**Problem details**
Beneath this task are records; print exactly the stretch of them from the line with "qv_open m : waiting" through the line with "h_class x = c", both ends included.

**Records to use**

Lemma write_blocks_ok n : forall m class base bs stamp head tail l,
  0 < bs -> 0 < base -> base + Z.of_nat n * bs < 2 ^ 56 -> 0 <= head < 2 ^ 56 ->
  chain m head l 0 -> (forall a, a ∈ row base bs 0 n -> a ∉ l) ->
  exists m', write_blocks cfg n m class base bs stamp head tail =
      (m', match n with O => head | _ => base end, if head =? null then match n with O => tail | S i => base + Z.of_nat i * bs end else tail) /\
    chain m' (match n with O => head | _ => base end) (row base bs 0 n ++ l) 0 /\
    (forall a, a ∉ row base bs 0 n -> m' !! a = m !! a) /\
    (forall a, a ∈ row base bs 0 n -> exists v, 0 <= v < 2 ^ 56 /\ m' !! a = Some (mkHeader v ZERO_FLAG class (FREED_MAGIC cfg) stamp)).
Proof.
  induction n as [|n IH]; intros m class base bs stamp head tail l Hbs Hb0 Hend Hh Hc Hd; cbn [write_blocks].
  - exists m. split; [by case_match|]. split; [done|]. split; [done|]. by intros a ?%not_elem_of_nil.
  - rewrite wmul_small, wadd_small by nia. set (cur := base + Z.of_nat n * bs). rewrite row_cons. fold cur.
    assert (Hcur : cur ∉ row base bs 0 n) by (rewrite elem_of_row; unfold cur; intros (j & Hj & He); nia).
    set (hd := mkHeader head ZERO_FLAG class (FREED_MAGIC cfg) stamp).
    destruct (IH (<[cur := hd]> m) class base bs stamp cur (if head =? null then cur else tail) (cur :: l)) as (m' & Hr & Hch & Hout & Hin); try done.
    + lia.
    + unfold cur. nia.
    + cbn [chain]. split; [done|]. split; [unfold cur; nia|]. exists hd. rewrite lookup_insert_eq. split; [done|]. apply chain_insert; [|done].
      apply Hd. rewrite row_cons. apply elem_of_app. right. by left.
    + intros a Ha. rewrite elem_of_cons. intros [->|Hal]; [done|]. revert Hal. apply Hd. rewrite row_cons. apply elem_of_app. by left.
    + exists m'. rewrite Hr. destruct (Z.eqb_spec cur null) as [|_]; [unfold cur in *; nia|]. split.
      { destruct n; [|done]. do 2 f_equal; unfold cur; lia. }
      split; [rewrite <- app_assoc; destruct n; [unfold cur in *; cbn [app] in *|]; [replace base with (base + Z.of_nat 0 * bs) at 1 by lia|]; exact Hch|]. split.
      * intros a Ha. rewrite elem_of_app, list_elem_of_singleton in Ha. rewrite Hout by tauto. apply lookup_insert_ne. intros ->. tauto.
      * intros a [Ha|Ha%list_elem_of_singleton]%elem_of_app; [by apply Hin|]. subst a. exists head. split; [done|]. rewrite Hout by done. by rewrite lookup_insert_eq.
Qed.
End Blocks.

(** ** The invariant *)

(** What the rest of the allocator asks of the operations on small blocks: to keep
    apart from its bytes, to leave the headers and the words in them, to keep what is
    mapped and what is owned, and not to touch the big allocations. *)
Class frame := mkFrame {
  fr_bytes : Z -> Prop;
  fr_heads : gset Z;
  fr_mapped : Z -> Prop;
  fr_owned : Z -> Prop;
  fr_raw : gmap Z Z;
  fr_same : RBTree -> Buddy -> Prop;
}.

Section Inv.
Context {K : Type} `{!Kernel K} `{!KernelSpec K} {Fr : frame} (cfg : config) (cpus : Z).
Implicit Types (h : heap K) (ts : gmap nat tls) (C B : gmap Z Z) (A M W : gset Z).

Abbreviation bsz := block_size_of.
Abbreviation total c := (span_total c (block_size_of c)).

(** The span at [m] of class [c], with [j] blocks carved. *)
Record span_at (spans : gmap Z MetaData) (m c : Z) (x : MetaData) (j : Z) : Prop := {
  sa_class : 0 <= c < NUM_SIZE_CLASSES;
  sa_addr : 0 < m /\ (4096 | m) /\ m + page_bytes (total c) <= 2 ^ 47;
  sa_live : spans !! m = Some x;
  sa_fields : md_start x = m /\ md_end x = m + total c /\ 0 <= md_node_id x;
  sa_next : md_next x = m + 48 + j * bsz c;
  sa_cursor : 0 <= j <= span_blocks c;
}.

(** The spans [C] with their classes and the blocks [B] carved from them. *)
Record spans_inv h C B : Prop := {
  si_span m c : C !! m = Some c -> exists x j, span_at (hp_spans h) m c x j;
  si_apart m m' c c' y : C !! m = Some c -> C !! m' = Some c' -> m <= y < m + total c -> m' <= y < m' + total c' -> m = m';
  si_block a c : B !! a = Some c <-> exists m x j i, C !! m = Some c /\ span_at (hp_spans h) m c x j /\ 0 <= i < j /\ a = m + 48 + i * bsz c;
}.

(** The bytes of the spans belong to them and are owned. *)
Record pages_inv h C (L : nat -> list Z) : Prop := {
  pv_pages : hp_pages_once h = true /\ page_inv (hp_pages h) L \/ hp_pages h = PageAllocator_new (hp_kern h);
  pv_bytes m c y : C !! m = Some c -> m <= y < m + page_bytes (total c) -> mapped (hp_kern h) y /\ ~ page_avail (hp_pages h) L y;
  pv_radix : radix_wf (hp_radix h);
  pv_owned m c y : C !! m = Some c -> m <= y < m + total c -> Radix.get (hp_radix h) (y / CHUNK_SIZE) = true;
  pv_apart y : fr_bytes y -> (forall k : K, ~ mapped k y) \/
    mapped (hp_kern h) y /\ ~ page_avail (hp_pages h) L y /\ forall m c, C !! m = Some c -> ~ m <= y < m + page_bytes (total c);
  pv_mapped y : fr_mapped y -> mapped (hp_kern h) y;
  pv_kept j : 0 <= j < 2 ^ 44 -> fr_owned j -> Radix.get (hp_radix h) j = true;
}.

(** The thread [t] has the span [m] in its slot for the class [c]. *)
Definition in_slot ts (m : Z) (t : nat) (c : nat) : Prop := exists th, ts !! t = Some th /\ tb_free (THREAD_BULK th) !! c = Some m.

Record tls_ok (th : tls) : Prop := {
  tk_free : length (tb_free (THREAD_BULK th)) = class_count;
  tk_transfer : length (TRANSFER_BATCHING th) = class_count;
  tk_fill : length (BULK_FILL_BATCHING th) = class_count;
}.

(** The span at [m] has blocks left. *)
Definition open_span (spans : gmap Z MetaData) (m : Z) : Prop := exists x, spans !! m = Some x /\ md_next x <> md_end x.

(** The span [m] is in the queue or in a slot. *)
Definition waiting ts (S : stacks) (m : Z) : Prop := (exists s, m ∈ S s) \/ m <> 0 /\ exists t c, in_slot ts m t c.

(** Unfinished spans: each in the queue, in one slot, or in hand ([W]). *)
Record queue_inv h ts C W (S : stacks) : Prop := {
  qv_rep : queue_rep (hp_queue h) (hp_spans h) S;
  qv_class s a : a ∈ S s -> C !! a = Some (Z.of_nat s.2);
  qv_slot m t c : in_slot ts m t c -> m <> 0 -> C !! m = Some (Z.of_nat c) /\ (forall s, m ∉ S s) /\ forall t' c', in_slot ts m t' c' -> t' = t;
  qv_hand m : m ∈ W -> m <> 0 /\ is_Some (C !! m) /\ (forall s, m ∉ S s) /\ forall t c, ~ in_slot ts m t c;
  qv_tls t th : ts !! t = Some th -> tls_ok th;
  qv_open m : waiting ts S m -> open_span (hp_spans h) m;
}.

(** The header of a block of class [c]; the blocks of [M] are allocated. *)
Definition header_ok M (a c : Z) (x : Header) : Prop :=
  h_class x = c /\ h_magic x = (if decide (a ∈ M) then MAGIC cfg else FREED_MAGIC cfg) /\ 0 <= h_next x < 2 ^ 56.

Definition big_header (x : Header) : Prop := h_magic x = BIG_MAGIC cfg /\ 0 <= h_next x < 2 ^ 56.

(** The blocks, of which those of [A] are on no list, and the headers of the rest
    of the allocator. *)
Record blocks_inv h B A M : Prop := {
  bv_slab : exists Q, spread cpus (fun c a => B !! a = Some c) (dom B) (hp_slab h) A Q;
  bv_dom a : is_Some (sl_mem (hp_slab h) !! a) -> is_Some (B !! a) \/ a ∈ fr_heads;
  bv_header a c x : B !! a = Some c -> sl_mem (hp_slab h) !! a = Some x -> header_ok M a c x;
  bv_big a : a ∈ fr_heads -> fr_bytes a /\ exists x, sl_mem (hp_slab h) !! a = Some x /\ big_header x;
}.

Record heap_inv h ts C B A M W : Prop := {
  hi_spans : spans_inv h C B;
  hi_pages : exists L, pages_inv h C L;
  hi_queue : exists S, queue_inv h ts C W S;
  hi_blocks : blocks_inv h B A M;
}.

Lemma spread_mono cs (P P' : Z -> Z -> Prop) U s held Q : (forall c a, P c a -> P' c a) -> spread cs P U s held Q -> spread cs P' U s held Q.
Proof. intros HP [S1 S2 S3 S4 S5]. constructor; try done. intros k p c a Ha. by eapply HP, S5. Qed.

(** New blocks, held by whoever carved them. *)
Lemma spread_carve P U s held Q bs (mem' : gmap Z Header) :
  spread cpus P U s held Q -> (forall a, a ∈ bs -> a ∉ U /\ block_addr a /\ is_Some (mem' !! a)) ->
  (forall a, a ∈ U -> mem' !! a = sl_mem s !! a) ->
  spread cpus P (U ∪ list_to_set bs) (mkSlab (sl_inner s) mem') (held ∪ list_to_set bs) Q.
Proof.
  intros [S1 S2 S3 S4 S5] Hbs Hm. assert (HU : forall k p c a, a ∈ Q k p c -> a ∈ U) by (intros; apply S3; right; eauto).
  constructor; [|by destruct S2| | |done].
  - destruct S1 as [R1 R2 R3 R4 R5 R6 R7 R8 R9 R10 R11 R12 R13]. constructor; try done. intros k p c Hv.
    eapply chain_frame; [|by apply R5]. intros a Ha. by eapply Hm, HU.
  - intros a. rewrite !elem_of_union, S3, !elem_of_list_to_set. tauto.
  - intros a. rewrite elem_of_union, elem_of_list_to_set. cbn [sl_mem]. intros [Ha|Ha].
    + destruct (S4 a Ha) as (H1 & H2 & H3). rewrite Hm; [done|]. apply S3. by left.
    + destruct (Hbs a Ha) as (H1 & H2 & H3). split; [done|]. split; [done|]. intros k p c Hq. by eapply H1, HU.
Qed.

**Answer area**
  qv_open m : waiting ts S m -> open_span (hp_spans h) m;
}.

(** The header of a block of class [c]; the blocks of [M] are allocated. *)
Definition header_ok M (a c : Z) (x : Header) : Prop :=
  h_class x = c /\ h_magic x = (if decide (a ∈ M) then MAGIC cfg else FREED_MAGIC cfg) /\ 0 <= h_next x < 2 ^ 56.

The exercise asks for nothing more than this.